Su trayecto, narrado con una ejemplar síntesis, donde hasta el personaje más secundario está definido con precisión, y mediante una serie de afinadas elipsis temporales tan afinadas, está constituido por una serie de capítulos, o piezas de un puzzle, que radiografían el ascenso de este arribista sin escrúpulos, quien hasta los matrimonios los contempla como alianzas o contratos convenientes para avanzar hacia las alturas. Por eso, sacrificará su amor verdadero, Clotilde (Angela Lansbury), porque no es beneficioso, en cuanto útil, y así se lo dice claramente a ella: Los sentimientos no tienen cabida. No es el corazón el que guía sus decisiones sino su mente o actitud pragmática. Por eso, opta por plantear matrimonio a la viuda de Forestier, Madeleine (Ann Dvorak), porque es consciente de su poder de influencia y su sagaz mente (es una mujer, por añadidura, que exige independencia; no acepta sumisiones según la noción tradicional del rol de la mujer). No es que Bel Ami sea una excepción en ese ambiente, sea el del periodismo o el de la política, ya que otros, u otras, actúan, con la misma mentalidad de cálculo, en un juego de tácticas para dominar el escenario de juego, y adquirir el máximo enriquecimiento, la mayor influencia y la posición más ventajosa y provechosa.
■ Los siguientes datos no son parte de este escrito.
(** * Snake: a shallow embedding of [snake.js] and its verified properties.

    The game is a single JavaScript file.  Its classes ([Point], [Pellet],
    [Snake] with the subclasses [RandomGrowthSnake] and [ImpatientSnake],
    [Game]) are embedded as records and functions that keep the names of the
    source.  Three effects of the source are made explicit:

    - [Math.random()] is a finite supply of results that a computation
      consumes front to back;
    - a [TypeError] (a property read on [undefined]) is an outcome of its own;
    - the browser ([document], [window], interval timers, event listeners) is
      a record that [Game.start] and [Game.tick] update. *)

From Stdlib Require Import ZArith QArith Qround Lia.
From stdpp Require Import base option list strings gmap.

(** ** Constants (snake.js, lines 5-13) *)

Definition WIDTH : Z := 30.
Definition HEIGHT : Z := 30.
Definition MAX_SNAKE_GROWTH : Z := 6.
Definition GAME_DELAY_MS : Z := 400.

(** ** Effects *)

(** The outcome of running a piece of the program against a finite prefix of
    the results of [Math.random()]. *)
Inductive Outcome (A : Type) : Type :=
  | Done (a : A) (rest : list Q)   (* returned [a]; [rest] was not consumed *)
  | Raise                          (* a TypeError was thrown *)
  | Starve.                        (* the prefix is used up: the run goes on *)
Arguments Done {A} a rest.
Arguments Raise {A}.
Arguments Starve {A}.

Definition M (A : Type) : Type := list Q → Outcome A.

#[export] Instance M_ret : MRet M := λ A a rs, Done a rs.
#[export] Instance M_bind : MBind M := λ A B k m rs,
  match m rs with
  | Done a rs' => k a rs'
  | Raise => Raise
  | Starve => Starve
  end.

(** [Math.random()]: the next result of the supply. *)
Definition Math_random : M Q := λ rs,
  match rs with
  | r :: rs' => Done r rs'
  | [] => Starve
  end.

(** A value that may be [undefined]; reading a property of [undefined]
    throws. *)
Definition defined {A} (o : option A) : M A := λ rs,
  match o with
  | Some a => Done a rs
  | None => Raise
  end.

(** [Math.floor(r * n)] for an integer [n]. *)
Definition floor_scaled (r : Q) (n : Z) : Z := Qfloor (r * inject_Z n).

(** What the language promises of [Math.random()]: a number in [[0, 1)]. *)
Definition unit_interval (r : Q) : Prop := (0 <= r)%Q ∧ (r < 1)%Q.

(** ** Point (lines 41-80) *)

Record Point := mkPoint { x : Z; y : Z }.

(** [randRange] of [Point.newRandom], line 50. *)
Definition randRange (low hi : Z) : M Z :=
  r ← Math_random; mret (low + floor_scaled r (hi - low))%Z.

Definition Point_newRandom : M Point :=
  rx ← randRange 1 WIDTH;
  ry ← randRange 1 HEIGHT;
  mret (mkPoint rx ry).

Definition isOutOfBound (p : Point) : bool :=
  (x p <=? 0)%Z || (WIDTH <=? x p)%Z || (y p <=? 0)%Z || (HEIGHT <=? y p)%Z.

(** ** Pellet (lines 85-102) *)

Record Pellet := mkPellet { pt : Point }.

Definition new_Pellet (px py : Z) : Pellet := mkPellet (mkPoint px py).

Definition Pellet_newRandom : M Pellet :=
  p ← Point_newRandom; mret (new_Pellet (x p) (y p)).

(** ** Objects passed where a point is expected

    [Snake.contains(pt)] reads [pt.x] and [pt.y] of whatever object it is
    given.  A [Point] has both properties; a [Pellet] has only [pt], so both
    reads give [undefined] ([None]). *)
Inductive Obj :=
  | OfPoint (p : Point)
  | OfPellet (f : Pellet).

Definition prop_x (o : Obj) : option Z :=
  match o with OfPoint p => Some (x p) | OfPellet _ => None end.

Definition prop_y (o : Obj) : option Z :=
  match o with OfPoint p => Some (y p) | OfPellet _ => None end.

(** [a === b] on values that are numbers or [undefined]. *)
Definition strict_eq (a b : option Z) : bool :=
  match a, b with
  | Some m, Some n => (m =? n)%Z
  | None, None => true
  | _, _ => false
  end.

(** ** Directions: the strings "left", "right", "up", "down" *)

Inductive Dir := Left | Right | Up | Down.

#[export] Instance Dir_eq_dec : EqDecision Dir.
Proof. solve_decision. Defined.

Definition Dir_eqb (a b : Dir) : bool := bool_decide (a = b).

(** ** Snake (lines 115-245) and its subclasses (lines 249-323)

    One record holds an instance of any of the three classes; [cls] is the
    class of the object, on which the overridden methods
    [determineNextMove] and [growSnakeBy] dispatch.  [pastMoves] and
    [sameMoves] are the two properties that only [ImpatientSnake] adds. *)

Inductive SnakeClass := ClsSnake | ClsRandomGrowthSnake | ClsImpatientSnake.

#[export] Instance SnakeClass_eq_dec : EqDecision SnakeClass.
Proof. solve_decision. Defined.

Record Snake := mkSnake {
  cls : SnakeClass;
  color : string;
  keymap : gmap string Dir;
  parts : list Point;
  dir : Dir;
  nextDir : Dir;
  growBy : Z;
  pastMoves : list Dir;
  sameMoves : nat
}.

Definition set_parts (v : list Point) (s : Snake) : Snake :=
  mkSnake (cls s) (color s) (keymap s) v (dir s) (nextDir s) (growBy s)
          (pastMoves s) (sameMoves s).
Definition set_dir (v : Dir) (s : Snake) : Snake :=
  mkSnake (cls s) (color s) (keymap s) (parts s) v (nextDir s) (growBy s)
          (pastMoves s) (sameMoves s).
Definition set_nextDir (v : Dir) (s : Snake) : Snake :=
  mkSnake (cls s) (color s) (keymap s) (parts s) (dir s) v (growBy s)
          (pastMoves s) (sameMoves s).
Definition set_growBy (v : Z) (s : Snake) : Snake :=
  mkSnake (cls s) (color s) (keymap s) (parts s) (dir s) (nextDir s) v
          (pastMoves s) (sameMoves s).
Definition set_pastMoves (v : list Dir) (s : Snake) : Snake :=
  mkSnake (cls s) (color s) (keymap s) (parts s) (dir s) (nextDir s)
          (growBy s) v (sameMoves s).

(** The three constructors. *)
Definition new_Snake (c : string) (km : gmap string Dir) (start : Point)
    (d : Dir) : Snake :=
  mkSnake ClsSnake c km [start] d d 0 [] 0.

Definition new_RandomGrowthSnake (c : string) (km : gmap string Dir)
    (start : Point) (d : Dir) : Snake :=
  mkSnake ClsRandomGrowthSnake c km [start] d d 0 [] 0.

Definition new_ImpatientSnake (c : string) (km : gmap string Dir)
    (start : Point) (d : Dir) : Snake :=
  mkSnake ClsImpatientSnake c km [start] d d 0 [d] 8.

(** [contains(pt)], line 133. *)
Definition contains (s : Snake) (o : Obj) : bool :=
  existsb (λ me, strict_eq (Some (x me)) (prop_x o)
                 && strict_eq (Some (y me)) (prop_y o)) (parts s).

(** [head()], line 139: [this.parts[0]], [undefined] on an empty array. *)
Definition head (s : Snake) : option Point := parts s !! 0%nat.

Definition checkCrashIntoWall (s : Snake) : M bool :=
  h ← defined (head s); mret (isOutOfBound h).

(** [checkCrashIntoSelf()], line 151.  On an empty [parts] the head is
    [undefined] but the sliced body is empty too, so the callback of [some]
    never reads it and the result is [false]. *)
Definition checkCrashIntoSelf (s : Snake) : bool :=
  let snakeBody := drop 1 (parts s) in
  match head s with
  | Some h => existsb (λ me, (x me =? x h)%Z && (y me =? y h)%Z) snakeBody
  | None => false
  end.

(** *** Steering (lines 191-221) *)

Definition checkIsNinetyDegree (s : Snake) (d : Dir) : bool :=
  match dir s with
  | Left | Right => Dir_eqb d Up || Dir_eqb d Down
  | Up | Down => Dir_eqb d Left || Dir_eqb d Right
  end.

Definition changeDir (d : Dir) (s : Snake) : Snake := set_nextDir d s.

Definition handleKey (key : string) (s : Snake) : Snake :=
  match keymap s !! key with
  | Some direction =>
      if checkIsNinetyDegree s direction then changeDir direction s else s
  | None => s
  end.

(** *** [determineNextMove] of the base class (line 182) *)

Definition Snake_determineNextMove (s : Snake) : Snake :=
  set_dir (nextDir s) s.

(** *** ImpatientSnake (lines 265-323) *)

(** [arr.slice(start)]: a negative [start] counts from the end. *)
Definition slice_from {A} (start : Z) (l : list A) : list A :=
  if (start <? 0)%Z
  then drop (Z.to_nat (Z.max (Z.of_nat (length l) + start) 0)) l
  else drop (Z.to_nat start) l.

Definition checkPastMovesAllSame (s : Snake) : bool :=
  let start := (Z.of_nat (length (pastMoves s)) - Z.of_nat (sameMoves s))%Z in
  let pastEightMoves := slice_from start (pastMoves s) in
  forallb (λ d, bool_decide (Some d = pastEightMoves !! 0%nat)) pastEightMoves.

Definition randomMove (d : Dir) : M Dir :=
  r ← Math_random;
  let randomMove := (1 + floor_scaled r 2)%Z in
  mret (match d with
        | Left | Right => if (randomMove =? 1)%Z then Up else Down
        | Up | Down => if (randomMove =? 1)%Z then Left else Right
        end).

Definition ImpatientSnake_determineNextMove (s : Snake) : M Snake :=
  s1 ← (if (sameMoves s <=? length (pastMoves s))%nat
            && checkPastMovesAllSame s
        then d ← randomMove (nextDir s); mret (set_nextDir d s)
        else mret s);
  let s2 := set_dir (nextDir s1) s1 in
  mret (set_pastMoves (pastMoves s2 ++ [dir s2]) s2).

(** *** Method dispatch on the class of the object *)

Definition determineNextMove (s : Snake) : M Snake :=
  match cls s with
  | ClsImpatientSnake => ImpatientSnake_determineNextMove s
  | ClsSnake | ClsRandomGrowthSnake => mret (Snake_determineNextMove s)
  end.

Definition Snake_growSnakeBy (s : Snake) : Snake :=
  set_growBy (growBy s + 2) s.
Lemma BoundFilter_consumed_rows_witness :
  let bounds :=
    NumericColumn.BoundFilter double Spec.reference_bounds_double double_column
      SQLITE_INDEX_CONSTRAINT_GE (SqlFloat 1.5) in
  let range :=
    NumericColumn.resolve_range double Spec.reference_bounds_double
      SQLITE_INDEX_CONSTRAINT_GE (SqlFloat 1.5) in
  min_idx bounds <= Z.of_nat 3 < max_idx bounds
  <-> less double 4%float (fst range) = false /\ less double (snd range) 4%float = false.
Proof.
  apply (BoundFilter_consumed_rows double Spec.reference_bounds_double double_column
           SQLITE_INDEX_CONSTRAINT_GE (SqlFloat 1.5) 3 4%float double_lawful eq_refl).
  - split; repeat constructor.
  - vm_compute. discriminate.
  - reflexivity.
  - reflexivity.
Defined.

(** The elements a predicate accepts, when they are the elements of one
    run of indices, are as many as the run is long. *)
Lemma filter_run_length {A} (p : A -> bool) (l : list A) (r r' : nat) :
  (r <= r' <= length l)%nat ->
  (forall i x, l !! i = Some x -> (r <= i < r')%nat <-> p x = true) ->
  length (List.filter p l) = (r' - r)%nat.
Proof.
  revert r r'. induction l as [|a l IH]; intros r r' Hr Hrun; simpl in *.
  - lia.
  - pose proof (Hrun 0%nat a eq_refl) as Ha.
    destruct (p a) eqn:Hpa.
    + assert (r = 0%nat /\ (0 < r')%nat) as [-> Hr'].
      { destruct Ha as [_ Ha]. specialize (Ha eq_refl). lia. }
      simpl. rewrite (IH 0%nat (r' - 1)%nat); [lia|lia|].
      intros i x Hx. rewrite <- (Hrun (S i) x Hx). lia.
    + destruct r as [|r].
      * assert (r' = 0%nat) as ->.
        { destruct r'; [done|]. destruct Ha as [Ha _].
          assert (false = true) by (apply Ha; lia). discriminate. }
        rewrite (IH 0%nat 0%nat); [lia|lia|].
        intros i x Hx. rewrite <- (Hrun (S i) x Hx). lia.
      * rewrite (IH r (r' - 1)%nat); [lia|lia|].
        intros i x Hx. rewrite <- (Hrun (S i) x Hx). lia.
Qed.

(** X2. For a naturally ordered numeric column whose sequence is sorted
    ascending (so free of NaN), over an element type whose [<] and [<=] are
    lawful, consumed bounds hold as many rows as the sequence holds values
    in the resolved range [(min, max)]: none when no stored value lies in
    the range. *)
Theorem BoundFilter_consumed_count {T} (NT : NumericType T)
    (BU : sqlite_utils.BoundUtils T) (this : NumericColumn.t T)
    (op : Z) (value : sqlite3_value) :
  Spec.lawful NT ->
  NumericColumn.is_naturally_ordered_ this = true ->
  Spec.sorted_ascending NT (NumericColumn.deque_ this) ->
  Z.of_nat (length (NumericColumn.deque_ this)) <= uint32_max ->
  consumed (NumericColumn.BoundFilter NT BU this op value) = true ->
  let bounds := NumericColumn.BoundFilter NT BU this op value in
  let range := NumericColumn.resolve_range NT BU op value in
  max_idx bounds - min_idx bounds
  = Z.of_nat (length (List.filter
                        (fun x => negb (less NT x (fst range)) && negb (less NT (snd range) x))
                        (NumericColumn.deque_ this))).
Proof.
  intros Hlaws Hordered Hsorted Hsize Hconsumed bounds range. subst bounds range.
  destruct (BoundFilter_consumed_indices NT BU this op value Hlaws Hordered Hsorted Hsize
              Hconsumed) as (r & r' & Hr & -> & Hlo & Hhi & Hlo' & Hhi').
  simpl min_idx. simpl max_idx.
  rewrite (filter_run_length _ _ r r' Hr); [lia|].
  intros i x Hx. rewrite andb_true_iff, !negb_true_iff. split.
  - intros Hi. split; [apply (Hhi i x)|apply (Hlo' i x)]; (lia || done).
  - intros [Hmin Hmax].
    destruct (decide (i < r)%nat) as [Hlt|Hge].
    { rewrite (Hlo i x) in Hmin; [done|lia|done]. }
    destruct (decide (i < r')%nat) as [Hlt'|Hge']; [lia|].
    rewrite (Hhi' i x) in Hmax; [done|lia|done].
Qed.

Lemma BoundFilter_consumed_count_witness :
  let bounds :=
    NumericColumn.BoundFilter double Spec.reference_bounds_double double_column
      SQLITE_INDEX_CONSTRAINT_EQ (SqlFloat 1.5) in
  let range :=
    NumericColumn.resolve_range double Spec.reference_bounds_double
      SQLITE_INDEX_CONSTRAINT_EQ (SqlFloat 1.5) in
  max_idx bounds - min_idx bounds
  = Z.of_nat (length (List.filter
                        (fun x => negb (less double x (fst range)) &&
                                  negb (less double (snd range) x))
                        (NumericColumn.deque_ double_column))).
Proof.
  apply (BoundFilter_consumed_count double Spec.reference_bounds_double double_column
           SQLITE_INDEX_CONSTRAINT_EQ (SqlFloat 1.5) double_lawful eq_refl).
  - split; repeat constructor.
  - vm_compute. discriminate.
  - reflexivity.
Defined.

(** X3. On a naturally ordered column of an integer type with more than
    one value, [BoundFilter] consumes every equality constraint: whatever
    the literal (a text and null included) and whatever the bound helper
    returns, the range is never left to [Filter]. *)
Theorem BoundFilter_eq_always_consumes (id : cpp_type) (lo hi : Z)
    (BU : sqlite_utils.BoundUtils Z) (this : NumericColumn.t Z) (value : sqlite3_value) :
  lo < hi ->
  NumericColumn.is_naturally_ordered_ this = true ->
  consumed (NumericColumn.BoundFilter (integer_type id lo hi) BU this
              SQLITE_INDEX_CONSTRAINT_EQ value) = true.
Proof.
  intros Hlohi Hordered. unfold NumericColumn.BoundFilter.
  rewrite Hordered. simpl negb. cbv iota. rewrite resolve_range_eq.
  unfold NumericColumn.kTMin, NumericColumn.kTMax. simpl.
  destruct (Z.leb_spec (sqlite_utils.FindEqBound BU value) lo);
    destruct (Z.leb_spec hi (sqlite_utils.FindEqBound BU value)); simpl; try done.
  lia.
Qed.

Lemma BoundFilter_eq_always_consumes_witness :
  consumed (NumericColumn.BoundFilter int32_t (Spec.reference_bounds int32_t)
              scenario_column SQLITE_INDEX_CONSTRAINT_EQ (SqlText "twenty")) = true.
Proof.
  apply (BoundFilter_eq_always_consumes cpp_int32_t (- 2 ^ 31) (2 ^ 31 - 1)
           (Spec.reference_bounds int32_t) scenario_column (SqlText "twenty")).
  - reflexivity.
  - reflexivity.
Defined.
Definition isUpperCase (n : nat) : bool :=
  (Nat.leb 65 n && Nat.leb n 90)
  || (Nat.leb 192 n && Nat.leb n 214)
  || (Nat.leb 216 n && Nat.leb n 222).

Definition lowerChar (c : ascii) : ascii :=
  let n := nat_of_ascii c in
  if isUpperCase n then ascii_of_nat (n + 32) else c.

Fixpoint toLowerCase (s : string) : string :=
  match s with
  | EmptyString => EmptyString
  | String c s' => String (lowerChar c) (toLowerCase s')
  end.

(** [startsWith s t]: [t] is a prefix of [s]. *)
Fixpoint startsWith (s t : string) : bool :=
  match t, s with
  | EmptyString, _ => true
  | String _ _, EmptyString => false
  | String b t', String a s' =>
      if Ascii.eqb a b then startsWith s' t' else false
  end.

(** [s.indexOf(t)]: the position of the first occurrence of [t] in [s],
    or [-1] when there is none. *)
Fixpoint indexOf (s t : string) : Z :=
  if startsWith s t then 0
  else match s with
       | EmptyString => -1
       | String _ s' =>
           let i := indexOf s' t in
           if i =? -1 then -1 else i + 1
       end.

Definition strLength (s : string) : Z := Z.of_nat (String.length s).

End Js.

Example toLowerCase_ex : Js.toLowerCase "SA_Admin1" = "sa_admin1".
Proof. reflexivity. Qed.

(** ['JOS\u00C9'.toLowerCase()] is ['jos\u00E9']: code unit 201 becomes 233. *)
Example toLowerCase_ex_latin1 :
  Js.toLowerCase (String (ascii_of_nat 201) "X") = String (ascii_of_nat 233) "x".
Proof. reflexivity. Qed.

Example indexOf_ex1 : Js.indexOf "master" "ste" = 2.
Proof. reflexivity. Qed.

Example indexOf_ex2 : Js.indexOf "master" "x" = -1.
Proof. reflexivity. Qed.

Example indexOf_ex3 : Js.indexOf EmptyString EmptyString = 0.
Proof. reflexivity. Qed.

(** ** JavaScript values in table cells

    The rows of both tables are [any[]]: a cell is [undefined], a boolean
    (the check-box column), a string, or a hyperlink cell value
    [{icon, title}]. *)

Definition IconPath := string.

Inductive JsVal : Type :=
| JUndefined
| JBool (b : bool)
| JStr (s : string)
| JLink (icon : IconPath) (title : string).

#[global] Instance JsVal_eq_dec : EqDecision JsVal.
Proof. solve_decision. Defined.

Definition JsVal_encode (v : JsVal) : unit + bool + string + string * string :=
  match v with
  | JUndefined => inl (inl (inl tt))
  | JBool b => inl (inl (inr b))
  | JStr s => inl (inr s)
  | JLink i t => inr (i, t)
  end.

Definition JsVal_decode (x : unit + bool + string + string * string) : JsVal :=
  match x with
  | inl (inl (inl _)) => JUndefined
  | inl (inl (inr b)) => JBool b
  | inl (inr s) => JStr s
  | inr (i, t) => JLink i t
  end.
La contrarréplica la encontramos en esa turbadoramente bella secuencia en el vestíbulo de la iglesia, como si accediéramos a otro mundo ( también fuera de éste), en donde Bel Ami escucha a Norbert (David Bond), el compositor ciego que toca el órgano, a la vez que conversa con su esposa, Marie (Frances Dee). Otras sensibilidades se palpan en la atmósfera de la secuencia (con una patina de ensueño que contrasta con la atmósfera emponzoñada y opresiva, cortesía de Russell Metty, de otras secuencias), y en los gestos y mirada de Marie. Es otra dimensión sensible, ética, que Bel Ami no logra sentir, por ello no logra entender que ella esté con un hombre ciego que no puede apreciar, admirar, su belleza física. Bel Ami carece de la Gracia que distingue a su marido (ella no necesita ser agasajada por la mirada del mundo, de los otros; ella disfruta de otra música, la de esa conexión excepcional con el otro). Duroy/Bel Ami es la mirada, actitud, pragmática que concibe toda relación como una serie de intercambios de egoÍsmos simulados, convenientes, como meros funcionales peldaños de ascenso. Hasta un título nobiliario intentará comprar Bel Ami. Nada le detiene en su propósito. Pero siempre habrá alguno, o alguna en este caso, de aquellos de los que se ha aprovechado, o que ha pisado o rechazado, que quizás se la devuelva cuando más confiado se sienta ya tocando el trono del Cielo al que aspira. Y entonces añorará lo que pudiera haber sido su vida si hubiera optado, sencillamente, por encauzar su vida con la mujer que amaba.